Anesthesiology Research and Practice (Jan 2020)

Effect of Laryngeal Mask Airway Insertion on Intraocular Pressure Response: Systematic Review and Meta-Analysis

  • Mohammed Suleiman Obsa,
  • Zewde Zema kanche,
  • Robera Olana Fite,
  • Tilahun Saol Tura,
  • Bulcha Guye Adema,
  • Aseb Arba Kinfe,
  • Melkamu Worku kercho,
  • Kebreab Paulos chanko,
  • Getahun Molla Shanka,
  • Atkuregn Alemayehu Lencha,
  • Gedion Asnake Azeze,
  • Lolemo Kelbiso Hanfore,
  • Nefsu Awoke Adulo,
  • Blen Kassahun Dessu,
  • Getahun Dendir Wolde,
  • Shimelash Bitew Workie

DOI
https://doi.org/10.1155/2020/7858434
Journal volume & issue
Vol. 2020

Abstract

Read online

Background.
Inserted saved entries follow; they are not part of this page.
(** * Users page: query cache, optimistic status mutation, URL synchronisation
      and cell rendering

    Shallow embedding of
      - src/hooks/useUsers.ts                 (module [UseUsers])
      - src/pages/UsersPage/UsersPage.tsx     (module [UsersPage])
      - src/hooks/useLocalStorage (same file) (module [UseLocalStorage])
      - src/components/tables/DynamicGrid.tsx (module [DynamicGrid])
      - src/components/tables/UserActions.tsx (module [UserActions])

    The hooks receive values typed [any]; they are modelled on a small
    universe of JavaScript values (module [Js]) in which property reads,
    optional chaining, object spread and [Array.prototype.map] behave as in
    the language, including the [TypeError]s they raise.  The TanStack Query
    client the hooks drive is modelled in module [QueryClient]. *)

From Stdlib Require Import ZArith Ascii String List Lia.
From stdpp Require Import base decidable option list strings gmap pretty.

Local Open Scope Z_scope.

(* ===================================================================== *)
(** * JavaScript values *)
(* ===================================================================== *)

Module Js.

(** Numbers: the doubles the sources compute with, which are [NaN], the
    two infinities and integers; an integer is a double when [roundDouble]
    leaves it as it is.  Fractions and the sign of zero are outside the
    model: no operation of the sources yields a fraction from these.

    Strings are the UTF-8 bytes of the text. *)
Inductive number := NaN | Int (z : Z) | Infinity (negative : bool).

#[warnings="-register-all"]
Inductive JsValue :=
| JUndefined
| JNull
| JBool (b : bool)
| JNum (n : number)
| JStr (s : string)
| JArr (elems : list JsValue)
| JObj (props : list (string * JsValue)).

(** Abrupt completion of an expression. *)
Inductive JsError := TypeError | SyntaxError | SecurityError.

Inductive Completion (A : Type) :=
| Normal (a : A)
| Throw (e : JsError).
Arguments Normal {A} a.
Arguments Throw {A} e.

#[global] Instance Completion_ret : MRet Completion := fun A a => Normal a.
#[global] Instance Completion_bind : MBind Completion := fun A B f m =>
  match m with
  | Normal a => f a
  | Throw e => Throw e
  end.

#[global] Instance number_eq_dec : EqDecision number.
Proof. solve_decision. Defined.
#[global] Instance JsError_eq_dec : EqDecision JsError.
Proof. solve_decision. Defined.

(** [ToBoolean]: the falsy values are undefined, null, false, 0, NaN and
    the empty string. *)
Definition truthy (v : JsValue) : bool :=
  match v with
  | JUndefined | JNull => false
  | JBool b => b
  | JNum NaN => false
  | JNum (Int z) => negb (z =? 0)
  | JNum (Infinity _) => true
  | JStr s => negb (bool_decide (s = ""))
  | JArr _ | JObj _ => true
  end.

Definition nullish (v : JsValue) : bool :=
  match v with
  | JUndefined | JNull => true
  | _ => false
  end.

(** First binding of [k] in a property list. *)
Fixpoint lookupProp (k : string) (props : list (string * JsValue)) : option JsValue :=
  match props with
  | [] => None
  | (k', v) :: rest => if bool_decide (k' = k) then Some v else lookupProp k rest
  end.

(** [v.k] for an identifier [k] that is not a method name: a [TypeError] on
    undefined and null, the own property of an object, [length] of an array
    or a string, and undefined everywhere else. *)
Definition getProp (v : JsValue) (k : string) : Completion JsValue :=
  match v with
  | JUndefined | JNull => Throw TypeError
  | JObj props => Normal (default JUndefined (lookupProp k props))
  | JArr elems =>
      Normal (if bool_decide (k = "length")
              then JNum (Int (Z.of_nat (length elems))) else JUndefined)
  | JStr s =>
      Normal (if bool_decide (k = "length")
              then JNum (Int (Z.of_nat (String.length s))) else JUndefined)
  | JBool _ | JNum _ => Normal JUndefined
  end.

(** [v?.k]: undefined when [v] is nullish, [v.k] otherwise; never throws. *)
Definition optGet (v : JsValue) (k : string) : JsValue :=
  match getProp v k with
  | Normal x => x
  | Throw _ => JUndefined
  end.

(** [k: v] in an object literal after a spread: an existing property keeps
    its position and takes the new value, a new one goes last. *)
Fixpoint setProp (k : string) (v : JsValue) (props : list (string * JsValue))
  : list (string * JsValue) :=
  match props with
  | [] => [(k, v)]
  | (k', v') :: rest =>
      if bool_decide (k' = k) then (k, v) :: rest else (k', v') :: setProp k v rest
  end.

Definition chars (s : string) : list JsValue :=
  (fun c => JStr (String c EmptyString)) <$> list_ascii_of_string s.

(** [{...v}]: the own enumerable properties copied by a spread. *)
Definition ownProps (v : JsValue) : list (string * JsValue) :=
  match v with
  | JObj props => props
  | JArr elems => imap (fun i x => (pretty i, x)) elems
  | JStr s => imap (fun i x => (pretty i, x)) (chars s)
  | _ => []
  end.

(** [v.map(f)]: only arrays carry [map]; on every other value the call is a
    [TypeError] (no property on undefined/null, not a function elsewhere).
    The callback runs on the elements from left to right. *)
Definition arrayMap {B : Type} (f : JsValue -> Completion B) (v : JsValue)
  : Completion (list B) :=
  match v with
  | JArr elems => mapM f elems
  | _ => Throw TypeError
  end.

(** [v === s] for a string [s]. *)
Definition strictEqStr (v : JsValue) (s : string) : bool :=
  match v with
  | JStr s' => bool_decide (s' = s)
  | _ => false
  end.

(** [v === 0]. *)
Definition strictEqZero (v : JsValue) : bool :=
  match v with
  | JNum (Int 0) => true
  | _ => false
  end.

(** ** Numbers and their text *)

(** The double nearest to the integer [z], ties going to the even
    mantissa; an infinity from 2^1024 - 2^970 on. *)
Definition roundDouble (z : Z) : number :=
  let a := Z.abs z in
  if a <? 2 ^ 53 then Int z
  else
    let e := Z.log2 a - 52 in
    let q := a / 2 ^ e in
    let r := a mod 2 ^ e in
    let half := 2 ^ (e - 1) in
    let q' := if (half <? r) || ((r =? half) && Z.odd q) then q + 1 else q in
    let m := q' * 2 ^ e in
    if 2 ^ 1024 <=? m then Infinity (z <? 0) else Int (Z.sgn z * m).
Use of laryngeal mask airway as an alternative to the endotracheal tube has attracted the attention of several workers with regard to intraocular pressure changes. However, the previous studies have reported different results while comparing intraocular pressure, following insertion of laryngeal mask airway or the endotracheal tube. Therefore, this systematic review and meta-analysis was aimed to generate the best possible evidence on the intraocular pressure response to endotracheal tube intubation and laryngeal mask airway insertion. Methods. Electronic databases like PubMed, CINAHL, EMBASE, Google Scholar, Cochrane library databases, and Mednar were used. All original peer-reviewed papers which reported the mean and standard deviation of IOP before and after airway instrumentation in both groups were included. Two reviewers independently extracted the data using a standardized data extraction format for eligibility and appraised their quality. Data were analyzed using the STATA version 14 software. The pooled standard mean difference was estimated with the random-effect model. Heterogeneity between studies was assessed by the I2 statistics test. A subgroup analysis was done to assess the source of variation between the studies. Result. A total of 47 research papers were reviewed, of which, six studies were finally included in this systematic review and meta-analysis. The overall pooled standard mean difference of intraocular pressure was 1.30 (95% CI, 0.70, 1.90), showing that LMA insertion is better than ETT intubation to maintain stable intraocular pressure. A random-effect model was employed to estimate the pooled standard mean differences due to severe heterogeneity (I2 79.45, p ≤ 0.001). Conclusion. The available information suggests that the LMA provides lesser intraocular pressure response in comparison with the conventional tracheal tube.